Le rendement du Bund allemand à dix ans, référence de la zone euro, est monté aux alentours de 3,14 %, restant proche de son plus haut niveau depuis la fin du mois de mai.

Les obligations à court terme ont également subi des pressions, le rendement du Bund allemand à deux ans, particulièrement sensible aux anticipations de taux, progressant jusqu’à environ 2,79 %, signe que les marchés anticipent des taux d’intérêt durablement élevés.

Cette évolution intervient alors que le conflit entre les États-Unis et l’Iran continue d’alimenter les inquiétudes concernant l’approvisionnement énergétique mondial. Le Brent a gagné 2,2 % supplémentaires lundi, renforçant les craintes d’un impact durable sur l’inflation en zone euro.

Les investisseurs estiment qu’une hausse prolongée des prix de l’énergie pourrait compliquer les efforts de la BCE pour ramener l’inflation vers son objectif, conduisant les marchés à revoir leurs anticipations concernant un éventuel assouplissement monétaire.

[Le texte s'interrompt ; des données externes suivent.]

Lemma enable_chans_loop_run (m j : nat) (w : world) :
  (j + m <= 256)%nat ->
  dln2_adc_enable_chans_loop xfer (Z.of_nat j) m w =
  let rs := run_steps xfer (trace w) (chan_enable_reqs (u8 (port (dev w))) j m) in
  (fst rs, mk_world (dev w) (trace w ++ snd rs)).
Proof.
  revert j w. induction m as [|m IH]; intros j [d t] Hjm; simpl.
  - rewrite app_nil_r. reflexivity.
  - unfold chan_enable_reqs. simpl.
    unfold dln2_adc_set_chan_enabled, dln2_transfer_tx, bind, get, ret. simpl.
    rewrite (u8_small (Z.of_nat j)) by lia.
    destruct (xfer t (mk_req DLN2_ADC_CHANNEL_ENABLE [u8 (port d); Z.of_nat j]))
      as [r0 d0] eqn:E0; simpl.
    unfold req_ok, step_err; cbn [resp_ret resp_data req_cmd resp_min_len].
    destruct (r0 <? 0) eqn:Hlt.
    + pose proof Hlt as Hneg. apply Z.ltb_lt in Hneg.
      simpl. rewrite Hlt.
      destruct (Z.leb_spec 0 r0); [lia|]. simpl. rewrite ?Hlt. reflexivity.
    + apply Z.ltb_ge in Hlt. simpl.
      destruct (Z.leb_spec 0 r0); [|lia].
      destruct (Z.leb_spec 0 (Z.of_nat (length d0))); [|lia].
      simpl.
      replace (Z.of_nat j + 1) with (Z.of_nat (S j)) by lia.
      rewrite (IH (S j) (mk_world d (t ++ [mk_req DLN2_ADC_CHANNEL_ENABLE
                                                 [u8 (port d); Z.of_nat j]]))) by lia.
      simpl. unfold chan_enable_reqs.
      destruct (run_steps xfer _ _) as [e l]. simpl.
      rewrite <- app_assoc. reflexivity.
Qed.

Lemma enable_chans_loop_run0 (m : nat) (w : world) :
  (m <= 256)%nat ->
  dln2_adc_enable_chans_loop xfer 0 m w =
  let rs := run_steps xfer (trace w) (chan_enable_reqs (u8 (port (dev w))) 0 m) in
  (fst rs, mk_world (dev w) (trace w ++ snd rs)).
Proof.
  intros Hm. exact (enable_chans_loop_run m 0 w Hm).
Qed.

Lemma gcc_count_range (w : world) : 0 <= gcc_count xfer w < 256.
Proof.
  unfold gcc_count. destruct (resp_data _) as [|c l]; [lia|].
  apply byte_val_range.
Qed.

Lemma run_steps_cons (h : list dln2_req) (c : dln2_req) (l : list dln2_req) :
  run_steps xfer h (c :: l) =
  if req_ok c (xfer h c) then let (e, l') := run_steps xfer (h ++ [c]) l in (e, c :: l')
  else (step_err (xfer h c), [c]).
Proof. reflexivity. Qed.

Lemma get_chan_count_run (w : world) :
  dln2_adc_get_chan_count xfer w =
  (let r := mk_req DLN2_ADC_GET_CHANNEL_COUNT [u8 (port (dev w))] in
   let rs := xfer (trace w) r in
   if req_ok r rs then gcc_count xfer w else step_err rs,
   mk_world (dev w)
     (trace w ++ [mk_req DLN2_ADC_GET_CHANNEL_COUNT [u8 (port (dev w))]])).
Proof.
  destruct w as [d t].
  unfold dln2_adc_get_chan_count, dln2_transfer, gcc_count, bind, get, ret.
  cbn [dev trace].
  destruct (xfer t _) as [r0 d0].
  unfold req_ok, step_err. cbn [resp_ret resp_data req_cmd resp_min_len].
  destruct (r0 <? 0) eqn:Hlt.
  - apply Z.ltb_lt in Hlt. destruct (Z.leb_spec 0 r0); [lia|]. reflexivity.
  - apply Z.ltb_ge in Hlt. destruct (Z.leb_spec 0 r0); [|lia].
    destruct d0 as [|c d0]; [reflexivity|].
    destruct (Z.leb_spec 1 (Z.of_nat (length (c :: d0)))) as [_|Hl];
      [reflexivity | simpl in Hl; lia].
Qed.

Lemma set_port_resolution_run (w : world) :
  dln2_adc_set_port_resolution xfer w =
  (let r := mk_req DLN2_ADC_SET_RESOLUTION [u8 (port (dev w)); DLN2_ADC_DATA_BITS] in
   let rs := xfer (trace w) r in
   if req_ok r rs then 0 else step_err rs,
   mk_world (dev w)
     (trace w ++ [mk_req DLN2_ADC_SET_RESOLUTION
                    [u8 (port (dev w)); DLN2_ADC_DATA_BITS]])).
Proof.
  destruct w as [d t].
  unfold dln2_adc_set_port_resolution, dln2_transfer_tx, bind, get, ret.
  cbn [dev trace].
  replace (u8 DLN2_ADC_DATA_BITS) with DLN2_ADC_DATA_BITS by reflexivity.
  destruct (xfer t _) as [r0 d0].
  unfold req_ok, step_err. cbn [resp_ret resp_data req_cmd resp_min_len].
  destruct (r0 <? 0) eqn:Hlt.
  - apply Z.ltb_lt in Hlt. destruct (Z.leb_spec 0 r0); [lia|]. reflexivity.
  - apply Z.ltb_ge in Hlt. destruct (Z.leb_spec 0 r0); [|lia].
    destruct (Z.leb_spec 0 (Z.of_nat (length d0))); [|lia]. reflexivity.
Qed.

(** [dln2_adc_set_port_enabled] sends the enable sequence in order and
    stops at the first step without an acceptable response. *)
Lemma set_port_enabled_run (en : bool) (w : world) :
  dln2_adc_set_port_enabled xfer en w =
  let rs := run_steps xfer (trace w)
              (enable_seq (u8 (port (dev w))) (Z.to_nat (gcc_count xfer w)) en) in
  (fst rs, mk_world (dev w) (trace w ++ snd rs)).
Proof.
  destruct w as [d t].
  pose proof (gcc_count_range (mk_world d t)) as Hcnt.
  set (n := gcc_count xfer (mk_world d t)) in *.
  set (p := u8 (port d)).
  unfold dln2_adc_set_port_enabled, enable_seq.
  cbn [app]. rewrite !run_steps_cons.
  unfold bind at 1. rewrite get_chan_count_run. cbn [dev trace]. fold p. fold n.
  set (gcc := mk_req DLN2_ADC_GET_CHANNEL_COUNT [p]).
  cbv beta iota zeta.
  destruct (req_ok gcc (xfer t gcc)) eqn:H0.
  - replace (n <? 0) with false by (symmetry; apply Z.ltb_ge; lia).
    unfold bind at 1. rewrite set_port_resolution_run. cbn [dev trace]. fold p.
    set (sr := mk_req DLN2_ADC_SET_RESOLUTION [p; DLN2_ADC_DATA_BITS]).
    cbv beta iota zeta.
    destruct (req_ok sr (xfer (t ++ [gcc]) sr)) eqn:H1.
    + change (0 <? 0) with false. cbv beta iota.
      unfold bind at 1. rewrite enable_chans_loop_run0 by lia.
      cbn [dev trace]. fold p. unfold chan_enable_reqs.
      set (ces := map (fun i => mk_req DLN2_ADC_CHANNEL_ENABLE [p; Z.of_nat i])
                    (seq 0 (Z.to_nat n))).
      rewrite run_steps_app.
      destruct (run_steps_cases ((t ++ [gcc]) ++ [sr]) ces) as [[E _] | [Hneg _]].
      * rewrite E. cbn [fst snd]. change (0 =? 0) with true. change (0 <? 0) with false.
        cbv beta iota zeta.
        unfold get, dln2_transfer, ret, bind. cbv beta iota zeta.
        cbn [dev trace]. fold p.
        rewrite run_steps_cons. cbn [run_steps].
        set (pe := mk_req (if en then DLN2_ADC_ENABLE else DLN2_ADC_DISABLE) [p]).
        destruct (xfer (((t ++ [gcc]) ++ [sr]) ++ ces) pe) as [r3 d3] eqn:E3.
        assert (Hpe : req_ok pe (mk_resp r3 d3) =
                      (0 <=? r3) && (2 <=? Z.of_nat (length d3)))
          by (unfold req_ok, pe; destruct en; reflexivity).
        rewrite Hpe. unfold step_err. cbn [resp_ret resp_data fst snd].
        destruct (r3 <? 0) eqn:Hlt.
        -- apply Z.ltb_lt in Hlt. destruct (Z.leb_spec 0 r3); [lia|]. cbn.
           repeat rewrite <- app_assoc. reflexivity.
        -- apply Z.ltb_ge in Hlt. destruct (Z.leb_spec 0 r3); [|lia].
           rewrite length_firstn.
           destruct (Z.leb_spec 2 (Z.of_nat (length d3))) as [Hl|Hl].
           ++ replace (Z.of_nat (Nat.min 2 (length d3)) <? 2) with false
                by (symmetry; apply Z.ltb_ge; lia).
              cbn. repeat rewrite <- app_assoc. reflexivity.
           ++ replace (Z.of_nat (Nat.min 2 (length d3)) <? 2) with true
                by (symmetry; apply Z.ltb_lt; lia).
              cbn. repeat rewrite <- app_assoc. reflexivity.
      * destruct (run_steps xfer ((t ++ [gcc]) ++ [sr]) ces) as [e l].
        cbn [fst] in Hneg. cbn [fst snd]. cbv beta iota zeta.
        replace (e <? 0) with true by (symmetry; apply Z.ltb_lt; exact Hneg).
        replace (e =? 0) with false by (symmetry; apply Z.eqb_neq; lia).
        unfold ret. cbn. repeat rewrite <- app_assoc. reflexivity.
    + pose proof (step_err_neg (xfer (t ++ [gcc]) sr)) as Hneg.
      replace (step_err (xfer (t ++ [gcc]) sr) <? 0) with true
        by (symmetry; apply Z.ltb_lt; exact Hneg).
      unfold ret. cbn. repeat rewrite <- app_assoc. reflexivity.
  - pose proof (step_err_neg (xfer t gcc)) as Hneg.
    replace (step_err (xfer t gcc) <? 0) with true
      by (symmetry; apply Z.ltb_lt; exact Hneg).
    reflexivity.
Qed.

(** ** [dln2_adc_read] *)

Lemma le16_firstn (l : list byte) : le16_to_cpu (firstn 2 l) = le16_to_cpu l.
Proof. destruct l as [|b0 [|b1 l]]; reflexivity. Qed.

Lemma read_value_run (ch : Z) (w : world) :
  dln2_adc_read_value xfer ch w =
  (let r := get_val_req (u8 (port (dev w))) ch in
   let rs := xfer (trace w) r in
   if req_ok r rs then le16_to_cpu (resp_data rs) else step_err rs,
   mk_world (dev w) (trace w ++ [get_val_req (u8 (port (dev w))) ch])).
Proof.
  destruct w as [d t].
  unfold dln2_adc_read_value, dln2_transfer, get_val_req, bind, get, ret.
  cbn [dev trace].
  destruct (xfer t _) as [r0 d0].
  unfold req_ok, step_err. cbn [resp_ret resp_data req_cmd resp_min_len].
  destruct (r0 <? 0) eqn:Hlt.
  - apply Z.ltb_lt in Hlt. destruct (Z.leb_spec 0 r0); [lia|]. reflexivity.
  - apply Z.ltb_ge in Hlt. destruct (Z.leb_spec 0 r0); [|lia].
    rewrite length_firstn, le16_firstn.
    destruct (Z.leb_spec 2 (Z.of_nat (length d0))) as [Hl|Hl].
    + replace (Z.of_nat (Nat.min 2 (length d0)) <? 2) with false
        by (symmetry; apply Z.ltb_ge; lia). reflexivity.
    + replace (Z.of_nat (Nat.min 2 (length d0)) <? 2) with true
        by (symmetry; apply Z.ltb_lt; lia). reflexivity.
Qed.

Lemma read_enabled (ch : Z) (w : world) :
  chans_enabled (dev w) <> 0 ->
  dln2_adc_read xfer ch w = dln2_adc_read_value xfer ch w.
Proof.
  intros H. unfold dln2_adc_read, bind, get.
  destruct (Z.eqb_spec (chans_enabled (dev w)) 0); [contradiction | reflexivity].
Qed.

Lemma read_uninit (ch : Z) (w : world) :
  chans_enabled (dev w) = 0 ->
  dln2_adc_read xfer ch w =
  let rs := run_steps xfer (trace w)
              (enable_seq (u8 (port (dev w))) (Z.to_nat (gcc_count xfer w)) true) in
  if fst rs <? 0 then (fst rs, mk_world (dev w) (trace w ++ snd rs))
  else dln2_adc_read_value xfer ch
         (mk_world (mk_adc (port (dev w)) 1) (trace w ++ snd rs)).
Proof.
  intros H. unfold dln2_adc_read, bind at 1, get. rewrite H. cbn [Z.eqb].
  unfold bind at 1. rewrite set_port_enabled_run. cbv beta iota zeta.
  destruct (fst _ <? 0); reflexivity.
Qed.

(** A read leaves the port alone, and either keeps the flag or sets it. *)
Lemma read_dev (ch : Z) (w : world) :
  dev (snd (dln2_adc_read xfer ch w)) = dev w
  \/ dev (snd (dln2_adc_read xfer ch w)) = mk_adc (port (dev w)) 1.
Proof.
  destruct (Z.eqb_spec (chans_enabled (dev w)) 0) as [H0 | H0].
  - rewrite read_uninit by exact H0. cbv zeta.
    destruct (fst _ <? 0).
    + left. reflexivity.
    + right. rewrite read_value_run. reflexivity.
  - left. rewrite read_enabled, read_value_run by exact H0. reflexivity.
Qed.

Lemma read_all_enabled (chs : list Z) (w : world) :
  chans_enabled (dev w) <> 0 ->
  dev (snd (dln2_adc_read_all xfer chs w)) = dev w /\
  trace (snd (dln2_adc_read_all xfer chs w)) =
  trace w ++ map (get_val_req (u8 (port (dev w)))) chs.
Proof.
  revert w. induction chs as [|c chs IH]; intros w H; simpl.
  - rewrite app_nil_r. split; reflexivity.
  - unfold bind, ret. rewrite (read_enabled c w H), (read_value_run c w).
    cbv beta iota zeta.
    destruct (IH (mk_world (dev w) (trace w ++ [get_val_req (u8 (port (dev w))) c])) H)
      as [Hd Ht].
    destruct (dln2_adc_read_all xfer chs _) as [rs w2]. cbn [snd] in *.
    split; [exact Hd|]. rewrite Ht. cbn [dev trace]. rewrite <- app_assoc. reflexivity.
Qed.

Lemma read_success_enabled (ch : Z) (w : world) :
  0 <= fst (dln2_adc_read xfer ch w) ->
  chans_enabled (dev (snd (dln2_adc_read xfer ch w))) <> 0.
Proof.
  destruct (Z.eqb_spec (chans_enabled (dev w)) 0) as [H0 | H0].
  - rewrite read_uninit by exact H0. cbv zeta.
    destruct (Z.ltb_spec (fst (run_steps xfer (trace w) (enable_seq (u8 (port (dev w)))
               (Z.to_nat (gcc_count xfer w)) true))) 0) as [Hlt | Hge].
    + cbn [fst]. lia.
    + intros _. rewrite read_value_run. cbn. lia.
  - rewrite read_enabled, read_value_run by exact H0. intros _. exact H0.
Qed.

Lemma enable_seq_length (p : Z) (n : nat) (en : bool) :
  length (enable_seq p n en) = (3 + n)%nat.
Proof.
  unfold enable_seq. rewrite !length_app, length_map, length_seq. simpl. lia.
Qed.

Lemma enable_seq_last (p : Z) (n : nat) (en : bool) :
  nth (2 + n) (enable_seq p n en) dummy_req =
  mk_req (if en then DLN2_ADC_ENABLE else DLN2_ADC_DISABLE) [p].
Proof.
  unfold enable_seq. cbn [app nth Nat.add].
  rewrite app_nth2 by (rewrite length_map, length_seq; lia).
  rewrite length_map, length_seq, Nat.sub_diag. reflexivity.
Qed.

L’attention se tourne désormais vers la réunion de politique monétaire de la BCE prévue jeudi. Si la banque centrale devrait maintenir son taux de dépôt à 2,25 % après la hausse de 25 points de base décidée en juin, les marchés seront particulièrement attentifs aux commentaires de la présidente Christine Lagarde.

Les investisseurs s’attendent à ce que la BCE réaffirme son approche fondée sur les données économiques tout en laissant ouverte la possibilité d’un nouveau resserrement si les pressions inflationnistes, notamment liées aux prix de l’énergie, persistent.